Collected data entries
Start of Block

(** * FSLAM front end: dataset reader and playback controller

    A shallow embedding of [FSLAM/src/util/DatasetReader.h]
    ([ImageFolderReader]) and of the playback thread of
    [FSLAM/src/main.cpp], with the properties of the ingestion layer
    stated and proved over it. The second half of the definitions adds
    [getdir], the constructor of the reader, [IMUFolderReader] and the
    handling of the command line in [main].

    Conventions.
    - C++ [int] and [long] values are [Z]; signed overflow is undefined in
      C++, so the model follows the executions in which none occurs, and
      vector sizes are taken to fit in an [int].
    - [float] and [double] are IEEE 754 binary32 and binary64, computed with
      the reference operations of [SpecFloat] (round to nearest even, each
      operation rounded on its own).
    - [std::vector] is a list; [v[i]] outside the vector is undefined
      behaviour and shows up as [OutOfBounds].
    - [exit(1)] shows up as [Exit 1].
    - The codecs, the rectification, the engine and the display are
      outside this layer: images are records of the calls that make them,
      the engine's constructor and [addActiveFrame] are parameters, and what
      the display and the clock do during an iteration is an input. *)

From Stdlib Require Import ZArith List Bool Lia QArith Qabs.
From Stdlib Require Import Floats.SpecFloat.
From stdpp Require Import base list strings sorting.
Import ListNotations.

Local Open Scope Z_scope.

(** ** IEEE 754 arithmetic of the two C++ floating-point types *)

Module IEEE.

(** C++ [float] is binary32 and [double] is binary64; both are carried by
    [spec_float], and the operations fix the format. *)
Abbreviation float := spec_float (only parsing).
Abbreviation double := spec_float (only parsing).

Definition prec32 : Z := 24.
Definition emax32 : Z := 128.
Definition prec64 : Z := 53.
Definition emax64 : Z := 1024.

Definition pzero : spec_float := S754_zero false.

(** Integer to floating point conversion. *)
Definition f32_of_int (z : Z) : float := binary_normalize prec32 emax32 z 0 false.
Definition f64_of_int (z : Z) : double := binary_normalize prec64 emax64 z 0 false.

(** [float] to [double] promotion: exact, the value is put in binary64
    canonical form. *)
Definition f64_of_f32 (x : float) : double :=
  match x with
  | S754_finite s m e => binary_normalize prec64 emax64 (cond_Zopp s (Zpos m)) e s
  | _ => x
  end.

Definition f32_add : float -> float -> float := SFadd prec32 emax32.
Definition f32_mul : float -> float -> float := SFmul prec32 emax32.
Definition f32_div : float -> float -> float := SFdiv prec32 emax32.
Definition f32_eqb : float -> float -> bool := SFeqb.
Definition f32_ltb : float -> float -> bool := SFltb.

Definition f64_add : double -> double -> double := SFadd prec64 emax64.
Definition f64_sub : double -> double -> double := SFsub prec64 emax64.
Definition f64_mul : double -> double -> double := SFmul prec64 emax64.
Definition f64_div : double -> double -> double := SFdiv prec64 emax64.
Definition f64_abs : double -> double := SFabs.
Definition f64_eqb : double -> double -> bool := SFeqb.
Definition f64_ltb : double -> double -> bool := SFltb.

(** A decimal literal [n/d] of the source, rounded to the nearest value
    of the type as a compiler does. *)
Definition f32_lit (n d : Z) : float := f32_div (f32_of_int n) (f32_of_int d).
Definition f64_lit (n d : Z) : double := f64_div (f64_of_int n) (f64_of_int d).

(** [(int) x]: truncation toward zero; undefined ([None]) for NaN, for
    the infinities and when the truncated value is not an [int]. *)
Definition f64_to_int (x : double) : option Z :=
  match x with
  | S754_zero _ => Some 0
  | S754_finite s m e =>
      let z := cond_Zopp s (match e with
                            | Zneg p => Z.shiftr (Zpos m) (Zpos p)
                            | _ => Z.shiftl (Zpos m) e
                            end) in
      if (- 2 ^ 31 <=? z) && (z <? 2 ^ 31) then Some z else None
  | _ => None
  end.

(** The rational number a finite value stands for. *)
Definition SF2Q (x : spec_float) : option Q :=
  match x with
  | S754_zero _ => Some 0%Q
  | S754_finite s m e =>
      Some (match e with
            | Zneg p => Qmake (cond_Zopp s (Zpos m)) (2 ^ p)
            | _ => inject_Z (cond_Zopp s (Zpos m) * 2 ^ e)
            end)
  | _ => None
  end.

(** *** Rounding to binary64

    What [binary_round] does to a magnitude [M * 2^e], stated on integers:
    the exponent of the result is that of the format for the digits of
    [M], or one more when the mantissa carries, and the mantissa is the
    one cut at that exponent or its successor. *)

(** The exponent at which binary64 holds a value of [e] digits. *)
Definition fexp64 (e : Z) : Z := Z.max (e - 53) (-1074).

(** The mantissa of [M * 2^e] cut at exponent [E]. *)
Definition cut (M e E : Z) : Z :=
  if E <=? e then M * 2 ^ (e - E) else M / 2 ^ (E - e).

Inductive rounded (sx : bool) (M : positive) (e : Z) : spec_float -> Prop :=
| rounded_inf :
    971 < fexp64 (Zpos (digits2_pos M) + e)
    \/ (fexp64 (Zpos (digits2_pos M) + e) = 971
        /\ 2 ^ 53 <= cut (Zpos M) e (fexp64 (Zpos (digits2_pos M) + e)) + 1) ->
    rounded sx M e (S754_infinity sx)
| rounded_fin (m : positive) (E' : Z) :
    bounded 53 1024 m E' = true ->
    fexp64 (Zpos (digits2_pos M) + e) <= E' <= fexp64 (Zpos (digits2_pos M) + e) + 1 ->
    (E' = fexp64 (Zpos (digits2_pos M) + e) ->
     cut (Zpos M) e E' <= Zpos m <= cut (Zpos M) e E' + 1) ->
    (E' = fexp64 (Zpos (digits2_pos M) + e) + 1 ->
     Zpos m = 2 ^ 52
     /\ 2 ^ 53 <= cut (Zpos M) e (fexp64 (Zpos (digits2_pos M) + e)) + 1) ->
    rounded sx M e (S754_finite sx m E').

(** Zeros and positive finite values. *)
Definition nonneg (y : spec_float) : bool :=
  match y with
  | S754_zero _ => true
  | S754_finite false _ _ => true
  | _ => false
  end.

End IEEE.

Import IEEE.

(** ** Outcomes of a call *)

(** A call returns a value, ends the process through [exit(code)], or
    indexes a [std::vector] outside its bounds. *)
Inductive outcome (A : Type) : Type :=
| Ok (a : A)
| Exit (code : Z)
| OutOfBounds.
Arguments Ok {A} a.
Arguments Exit {A} code.
Arguments OutOfBounds {A}.

Definition bind {A B : Type} (c : outcome A) (k : A -> outcome B) : outcome B :=
  match c with
  | Ok a => k a
  | Exit code => Exit code
  | OutOfBounds => OutOfBounds
  end.

Notation "'let*' x ':=' c 'in' k" := (bind c (fun x => k))
  (at level 10, x name, c at level 100, k at level 200).

(** [v[i]] for a [std::vector] and an [int] index: no bounds check. *)
Definition vec_at {A : Type} (v : list A) (i : Z) : outcome A :=
  if 0 <=? i then
    match v !! Z.to_nat i with
    | Some x => Ok x
    | None => OutOfBounds
    end
  else OutOfBounds.

(** [(int) v.size()] *)
Definition size {A : Type} (v : list A) : Z := Z.of_nat (length v).

Definition ptr := nat.

(** ** util/DatasetReader.h: [ImageFolderReader] *)

Module DatasetReader.

(** Images are built by the codecs of [IOWrap] and by [Undistort], which
    are outside this layer: an image is the record of the call that
    made it. *)
Inductive MinimalImage : Type :=
| readImageBW_8U (filename : string)
| readImageBW_16U (filename : string)
| readImageRGB_8U_split (filename : string)
| readStreamBW_8U (data : list Byte.byte).

Record ImageAndExposure : Type := {
  image : MinimalImage;       (* the raw image handed to [undistort] *)
  exposure_time : float;      (* its [exposure] argument *)
  timestamp : double          (* its [timestamp] argument *)
}.

Record ImageFolderReader : Type := {
  ids : list Z;
  files : list string;
  timestamps : list double;
  exposures : list float;
  widthOrg : Z;
  heightOrg : Z;
  isZipped : bool;
  use16Bit : bool;
  useColour : bool;
  ziparchive : string -> list Byte.byte;  (* entry name to entry contents *)
  databuffer : option Z;                  (* capacity in bytes; [None] is the null pointer *)
  photometricGamma : option ptr           (* [undistort->photometricUndist->getG()] or 0 *)
}.

Definition set_series (r : ImageFolderReader)
    (ids' : list Z) (timestamps' : list double) (exposures' : list float) :=
  {| ids := ids'; files := files r; timestamps := timestamps'; exposures := exposures';
     widthOrg := widthOrg r; heightOrg := heightOrg r; isZipped := isZipped r;
     use16Bit := use16Bit r; useColour := useColour r; ziparchive := ziparchive r;
     databuffer := databuffer r; photometricGamma := photometricGamma r |}.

End of Block

(Work request):
Using the records above, copy all lines that include the word "false".

(Solution to this problem):
Definition pzero : spec_float := S754_zero false.
Definition f32_of_int (z : Z) : float := binary_normalize prec32 emax32 z 0 false.
Definition f64_of_int (z : Z) : double := binary_normalize prec64 emax64 z 0 false.
  | S754_finite false _ _ => true
  | _ => false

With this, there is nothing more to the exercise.